Your goal: Take the material below and reproduce, word for word, only the lines from the line with "apply H. unfold kind_at. by rewrite Ht." through the line with "fine s → (0 < p_current s)%nat → (∀".

═══ Records shown ═══

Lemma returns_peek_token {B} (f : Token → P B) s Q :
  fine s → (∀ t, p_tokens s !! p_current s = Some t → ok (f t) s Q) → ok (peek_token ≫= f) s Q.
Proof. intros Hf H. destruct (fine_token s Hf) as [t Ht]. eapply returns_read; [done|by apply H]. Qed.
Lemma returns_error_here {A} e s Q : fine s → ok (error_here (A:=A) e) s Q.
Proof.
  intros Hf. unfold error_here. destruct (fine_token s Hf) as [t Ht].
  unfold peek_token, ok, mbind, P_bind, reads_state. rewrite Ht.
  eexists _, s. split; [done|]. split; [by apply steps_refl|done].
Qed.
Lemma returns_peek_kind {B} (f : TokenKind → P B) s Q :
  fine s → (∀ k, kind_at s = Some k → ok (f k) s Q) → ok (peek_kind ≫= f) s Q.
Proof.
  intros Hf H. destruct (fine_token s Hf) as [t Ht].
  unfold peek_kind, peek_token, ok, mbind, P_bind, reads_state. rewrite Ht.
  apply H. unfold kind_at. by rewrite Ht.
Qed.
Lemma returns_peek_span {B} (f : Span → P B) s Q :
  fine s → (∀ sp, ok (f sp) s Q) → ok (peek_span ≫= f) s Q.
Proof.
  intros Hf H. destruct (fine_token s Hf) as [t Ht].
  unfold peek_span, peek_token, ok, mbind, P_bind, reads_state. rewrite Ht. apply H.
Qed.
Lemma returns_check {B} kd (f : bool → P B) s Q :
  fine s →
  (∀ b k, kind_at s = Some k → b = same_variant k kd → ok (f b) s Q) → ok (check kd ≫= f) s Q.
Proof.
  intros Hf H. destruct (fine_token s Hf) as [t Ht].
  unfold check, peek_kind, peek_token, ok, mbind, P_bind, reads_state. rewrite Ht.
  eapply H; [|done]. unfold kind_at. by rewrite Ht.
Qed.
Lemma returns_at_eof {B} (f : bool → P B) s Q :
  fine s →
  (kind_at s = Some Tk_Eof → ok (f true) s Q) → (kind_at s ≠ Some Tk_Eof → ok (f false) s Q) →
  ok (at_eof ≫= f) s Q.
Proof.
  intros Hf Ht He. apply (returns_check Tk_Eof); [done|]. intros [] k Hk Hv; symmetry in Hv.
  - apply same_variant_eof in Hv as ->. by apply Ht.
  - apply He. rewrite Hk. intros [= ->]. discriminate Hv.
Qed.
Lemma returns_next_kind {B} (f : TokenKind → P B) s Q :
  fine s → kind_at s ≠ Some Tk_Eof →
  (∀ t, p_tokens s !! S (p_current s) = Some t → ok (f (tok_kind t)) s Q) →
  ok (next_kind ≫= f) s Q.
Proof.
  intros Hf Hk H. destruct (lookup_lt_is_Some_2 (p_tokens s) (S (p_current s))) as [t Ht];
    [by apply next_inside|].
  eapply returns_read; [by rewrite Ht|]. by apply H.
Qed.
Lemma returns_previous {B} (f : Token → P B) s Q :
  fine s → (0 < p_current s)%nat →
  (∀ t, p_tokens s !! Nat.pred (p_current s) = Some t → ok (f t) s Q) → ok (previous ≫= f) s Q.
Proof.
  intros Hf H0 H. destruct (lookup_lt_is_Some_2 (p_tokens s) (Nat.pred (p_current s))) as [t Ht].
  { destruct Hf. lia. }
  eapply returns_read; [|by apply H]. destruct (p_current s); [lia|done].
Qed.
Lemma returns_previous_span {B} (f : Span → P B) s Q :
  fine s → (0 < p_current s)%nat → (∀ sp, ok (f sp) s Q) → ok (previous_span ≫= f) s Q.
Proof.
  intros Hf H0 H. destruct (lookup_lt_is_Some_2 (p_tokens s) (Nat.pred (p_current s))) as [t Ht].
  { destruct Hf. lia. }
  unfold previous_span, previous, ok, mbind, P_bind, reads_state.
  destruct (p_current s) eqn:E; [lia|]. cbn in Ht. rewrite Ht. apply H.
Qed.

═══
═══ Records shown ═══

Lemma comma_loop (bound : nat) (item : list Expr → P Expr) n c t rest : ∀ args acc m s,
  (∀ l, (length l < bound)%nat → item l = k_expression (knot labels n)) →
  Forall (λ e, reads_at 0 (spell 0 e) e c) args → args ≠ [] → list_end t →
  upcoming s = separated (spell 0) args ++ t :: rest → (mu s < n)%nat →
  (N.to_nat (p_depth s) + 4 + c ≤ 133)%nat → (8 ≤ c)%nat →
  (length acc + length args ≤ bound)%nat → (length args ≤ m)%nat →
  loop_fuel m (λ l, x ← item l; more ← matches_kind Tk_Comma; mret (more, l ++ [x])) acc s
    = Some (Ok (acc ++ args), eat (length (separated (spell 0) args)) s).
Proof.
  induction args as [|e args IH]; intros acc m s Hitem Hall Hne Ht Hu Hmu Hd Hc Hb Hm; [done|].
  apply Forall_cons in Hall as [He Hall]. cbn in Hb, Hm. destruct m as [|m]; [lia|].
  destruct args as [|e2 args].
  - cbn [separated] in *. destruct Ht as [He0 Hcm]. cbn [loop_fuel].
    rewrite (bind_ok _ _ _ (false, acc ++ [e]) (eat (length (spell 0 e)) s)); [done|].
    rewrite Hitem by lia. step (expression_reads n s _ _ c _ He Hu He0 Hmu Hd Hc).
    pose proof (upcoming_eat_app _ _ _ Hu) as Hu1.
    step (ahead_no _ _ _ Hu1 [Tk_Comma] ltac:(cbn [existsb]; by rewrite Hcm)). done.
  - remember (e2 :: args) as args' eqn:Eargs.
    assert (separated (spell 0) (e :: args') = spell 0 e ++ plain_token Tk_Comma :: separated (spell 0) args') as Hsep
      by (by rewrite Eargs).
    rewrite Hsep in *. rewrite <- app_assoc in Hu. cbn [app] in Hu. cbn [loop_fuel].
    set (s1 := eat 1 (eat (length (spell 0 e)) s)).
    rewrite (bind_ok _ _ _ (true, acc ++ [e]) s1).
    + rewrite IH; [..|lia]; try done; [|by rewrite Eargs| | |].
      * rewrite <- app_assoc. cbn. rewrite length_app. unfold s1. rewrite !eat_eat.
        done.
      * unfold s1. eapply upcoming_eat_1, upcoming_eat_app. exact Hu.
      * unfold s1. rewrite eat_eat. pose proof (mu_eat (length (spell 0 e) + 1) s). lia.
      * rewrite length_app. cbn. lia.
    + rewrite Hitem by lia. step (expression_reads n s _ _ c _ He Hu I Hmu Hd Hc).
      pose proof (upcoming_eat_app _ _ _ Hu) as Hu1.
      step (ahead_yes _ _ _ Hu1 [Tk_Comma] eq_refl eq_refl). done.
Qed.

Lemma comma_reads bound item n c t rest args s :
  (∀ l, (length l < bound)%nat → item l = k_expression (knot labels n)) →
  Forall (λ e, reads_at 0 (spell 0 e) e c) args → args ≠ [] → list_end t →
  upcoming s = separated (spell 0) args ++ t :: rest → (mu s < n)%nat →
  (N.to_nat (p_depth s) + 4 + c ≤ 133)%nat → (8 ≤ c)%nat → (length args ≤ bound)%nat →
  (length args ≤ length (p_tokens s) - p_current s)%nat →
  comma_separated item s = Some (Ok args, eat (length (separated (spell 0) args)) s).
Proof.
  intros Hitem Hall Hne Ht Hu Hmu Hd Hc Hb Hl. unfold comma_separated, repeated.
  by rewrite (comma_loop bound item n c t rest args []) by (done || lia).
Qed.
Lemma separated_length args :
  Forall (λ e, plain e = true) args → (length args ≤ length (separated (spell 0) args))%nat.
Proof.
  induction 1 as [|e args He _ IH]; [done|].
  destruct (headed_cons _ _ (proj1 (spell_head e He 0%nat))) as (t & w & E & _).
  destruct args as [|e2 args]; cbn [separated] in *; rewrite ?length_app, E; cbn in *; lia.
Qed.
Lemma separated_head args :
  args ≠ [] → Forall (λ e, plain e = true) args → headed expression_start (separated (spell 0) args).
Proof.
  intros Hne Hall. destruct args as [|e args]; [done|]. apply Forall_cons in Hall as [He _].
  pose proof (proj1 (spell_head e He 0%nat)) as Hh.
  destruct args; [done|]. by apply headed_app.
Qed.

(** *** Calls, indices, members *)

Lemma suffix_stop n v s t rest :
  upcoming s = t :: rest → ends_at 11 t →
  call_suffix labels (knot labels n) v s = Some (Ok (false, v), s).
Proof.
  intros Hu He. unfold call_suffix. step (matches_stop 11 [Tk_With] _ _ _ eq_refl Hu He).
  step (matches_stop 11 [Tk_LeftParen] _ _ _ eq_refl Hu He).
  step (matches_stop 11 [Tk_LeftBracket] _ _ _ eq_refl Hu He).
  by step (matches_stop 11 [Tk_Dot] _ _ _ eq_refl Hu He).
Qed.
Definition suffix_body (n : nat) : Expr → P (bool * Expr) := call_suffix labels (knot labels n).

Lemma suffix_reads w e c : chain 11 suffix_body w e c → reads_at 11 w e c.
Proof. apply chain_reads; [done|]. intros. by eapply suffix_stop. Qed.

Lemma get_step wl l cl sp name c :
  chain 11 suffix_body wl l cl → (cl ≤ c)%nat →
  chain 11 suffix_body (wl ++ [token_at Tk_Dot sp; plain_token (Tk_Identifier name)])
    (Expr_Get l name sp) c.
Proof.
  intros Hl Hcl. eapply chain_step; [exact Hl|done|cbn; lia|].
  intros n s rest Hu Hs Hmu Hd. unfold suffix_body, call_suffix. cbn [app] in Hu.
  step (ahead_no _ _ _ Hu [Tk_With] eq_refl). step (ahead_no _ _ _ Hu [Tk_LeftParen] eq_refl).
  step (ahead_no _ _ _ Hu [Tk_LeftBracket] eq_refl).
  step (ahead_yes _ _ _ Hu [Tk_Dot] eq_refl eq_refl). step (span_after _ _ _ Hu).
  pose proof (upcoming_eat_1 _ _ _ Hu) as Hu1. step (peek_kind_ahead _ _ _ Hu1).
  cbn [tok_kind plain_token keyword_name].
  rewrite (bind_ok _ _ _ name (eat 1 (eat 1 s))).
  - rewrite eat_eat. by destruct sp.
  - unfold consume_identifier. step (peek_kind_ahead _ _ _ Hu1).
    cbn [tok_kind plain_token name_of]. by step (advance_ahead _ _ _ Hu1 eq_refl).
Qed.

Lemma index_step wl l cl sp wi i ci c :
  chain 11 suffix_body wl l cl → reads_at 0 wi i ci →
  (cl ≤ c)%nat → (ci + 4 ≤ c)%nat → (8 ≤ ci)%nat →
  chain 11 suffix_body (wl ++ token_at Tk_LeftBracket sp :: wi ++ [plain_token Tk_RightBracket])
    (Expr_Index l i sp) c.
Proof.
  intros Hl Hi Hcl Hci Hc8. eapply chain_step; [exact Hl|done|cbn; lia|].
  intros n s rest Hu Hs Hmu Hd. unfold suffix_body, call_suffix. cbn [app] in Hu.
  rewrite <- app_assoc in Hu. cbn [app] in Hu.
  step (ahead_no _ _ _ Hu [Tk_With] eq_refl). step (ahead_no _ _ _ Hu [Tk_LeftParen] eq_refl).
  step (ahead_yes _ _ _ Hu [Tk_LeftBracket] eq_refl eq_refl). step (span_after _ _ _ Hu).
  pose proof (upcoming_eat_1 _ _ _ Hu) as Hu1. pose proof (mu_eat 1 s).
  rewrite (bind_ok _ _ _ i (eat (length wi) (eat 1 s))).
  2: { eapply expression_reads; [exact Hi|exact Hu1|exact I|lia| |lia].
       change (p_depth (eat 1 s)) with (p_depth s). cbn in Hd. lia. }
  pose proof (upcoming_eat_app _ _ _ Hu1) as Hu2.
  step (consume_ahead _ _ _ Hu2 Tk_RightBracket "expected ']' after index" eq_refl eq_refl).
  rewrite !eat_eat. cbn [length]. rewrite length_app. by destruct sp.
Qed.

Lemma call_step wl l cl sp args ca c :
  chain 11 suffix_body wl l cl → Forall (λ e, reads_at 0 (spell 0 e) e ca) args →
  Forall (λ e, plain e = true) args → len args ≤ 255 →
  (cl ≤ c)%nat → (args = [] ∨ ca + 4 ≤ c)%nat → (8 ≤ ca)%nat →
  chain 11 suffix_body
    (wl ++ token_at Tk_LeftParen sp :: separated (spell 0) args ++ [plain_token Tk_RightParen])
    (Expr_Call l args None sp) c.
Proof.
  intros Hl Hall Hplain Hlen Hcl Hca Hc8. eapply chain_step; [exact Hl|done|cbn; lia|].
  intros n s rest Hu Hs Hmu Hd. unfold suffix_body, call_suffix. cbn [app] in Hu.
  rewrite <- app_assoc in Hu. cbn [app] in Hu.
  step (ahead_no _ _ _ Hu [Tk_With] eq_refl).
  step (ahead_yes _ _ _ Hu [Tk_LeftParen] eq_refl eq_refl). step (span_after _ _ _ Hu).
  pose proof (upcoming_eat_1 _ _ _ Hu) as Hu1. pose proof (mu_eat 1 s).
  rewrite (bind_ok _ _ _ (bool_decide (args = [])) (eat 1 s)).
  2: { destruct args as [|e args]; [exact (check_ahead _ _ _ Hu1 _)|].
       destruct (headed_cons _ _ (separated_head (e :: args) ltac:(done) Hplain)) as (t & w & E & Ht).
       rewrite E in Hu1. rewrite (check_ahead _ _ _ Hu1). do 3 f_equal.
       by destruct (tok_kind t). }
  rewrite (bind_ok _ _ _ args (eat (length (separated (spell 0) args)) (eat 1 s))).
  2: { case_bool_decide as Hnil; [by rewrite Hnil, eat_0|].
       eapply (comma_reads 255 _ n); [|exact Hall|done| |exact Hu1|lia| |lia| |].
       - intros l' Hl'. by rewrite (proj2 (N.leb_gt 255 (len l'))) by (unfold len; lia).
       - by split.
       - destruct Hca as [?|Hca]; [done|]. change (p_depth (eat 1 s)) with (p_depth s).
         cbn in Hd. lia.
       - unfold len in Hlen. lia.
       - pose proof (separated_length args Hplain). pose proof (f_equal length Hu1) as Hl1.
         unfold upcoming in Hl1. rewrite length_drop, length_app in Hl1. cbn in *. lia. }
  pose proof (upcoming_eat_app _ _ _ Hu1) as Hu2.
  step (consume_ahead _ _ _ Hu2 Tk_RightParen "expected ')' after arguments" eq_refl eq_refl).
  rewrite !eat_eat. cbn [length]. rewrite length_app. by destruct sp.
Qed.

═══

Response area:
  apply H. unfold kind_at. by rewrite Ht.
Qed.
Lemma returns_peek_span {B} (f : Span → P B) s Q :
  fine s → (∀ sp, ok (f sp) s Q) → ok (peek_span ≫= f) s Q.
Proof.
  intros Hf H. destruct (fine_token s Hf) as [t Ht].
  unfold peek_span, peek_token, ok, mbind, P_bind, reads_state. rewrite Ht. apply H.
Qed.
Lemma returns_check {B} kd (f : bool → P B) s Q :
  fine s →
  (∀ b k, kind_at s = Some k → b = same_variant k kd → ok (f b) s Q) → ok (check kd ≫= f) s Q.
Proof.
  intros Hf H. destruct (fine_token s Hf) as [t Ht].
  unfold check, peek_kind, peek_token, ok, mbind, P_bind, reads_state. rewrite Ht.
  eapply H; [|done]. unfold kind_at. by rewrite Ht.
Qed.
Lemma returns_at_eof {B} (f : bool → P B) s Q :
  fine s →
  (kind_at s = Some Tk_Eof → ok (f true) s Q) → (kind_at s ≠ Some Tk_Eof → ok (f false) s Q) →
  ok (at_eof ≫= f) s Q.
Proof.
  intros Hf Ht He. apply (returns_check Tk_Eof); [done|]. intros [] k Hk Hv; symmetry in Hv.
  - apply same_variant_eof in Hv as ->. by apply Ht.
  - apply He. rewrite Hk. intros [= ->]. discriminate Hv.
Qed.
Lemma returns_next_kind {B} (f : TokenKind → P B) s Q :
  fine s → kind_at s ≠ Some Tk_Eof →
  (∀ t, p_tokens s !! S (p_current s) = Some t → ok (f (tok_kind t)) s Q) →
  ok (next_kind ≫= f) s Q.
Proof.
  intros Hf Hk H. destruct (lookup_lt_is_Some_2 (p_tokens s) (S (p_current s))) as [t Ht];
    [by apply next_inside|].
  eapply returns_read; [by rewrite Ht|]. by apply H.
Qed.
Lemma returns_previous {B} (f : Token → P B) s Q :
  fine s → (0 < p_current s)%nat →
  (∀ t, p_tokens s !! Nat.pred (p_current s) = Some t → ok (f t) s Q) → ok (previous ≫= f) s Q.
Proof.
  intros Hf H0 H. destruct (lookup_lt_is_Some_2 (p_tokens s) (Nat.pred (p_current s))) as [t Ht].
  { destruct Hf. lia. }
  eapply returns_read; [|by apply H]. destruct (p_current s); [lia|done].
Qed.
Lemma returns_previous_span {B} (f : Span → P B) s Q :
  fine s → (0 < p_current s)%nat → (∀ sp, ok (f sp) s Q) → ok (previous_span ≫= f) s Q.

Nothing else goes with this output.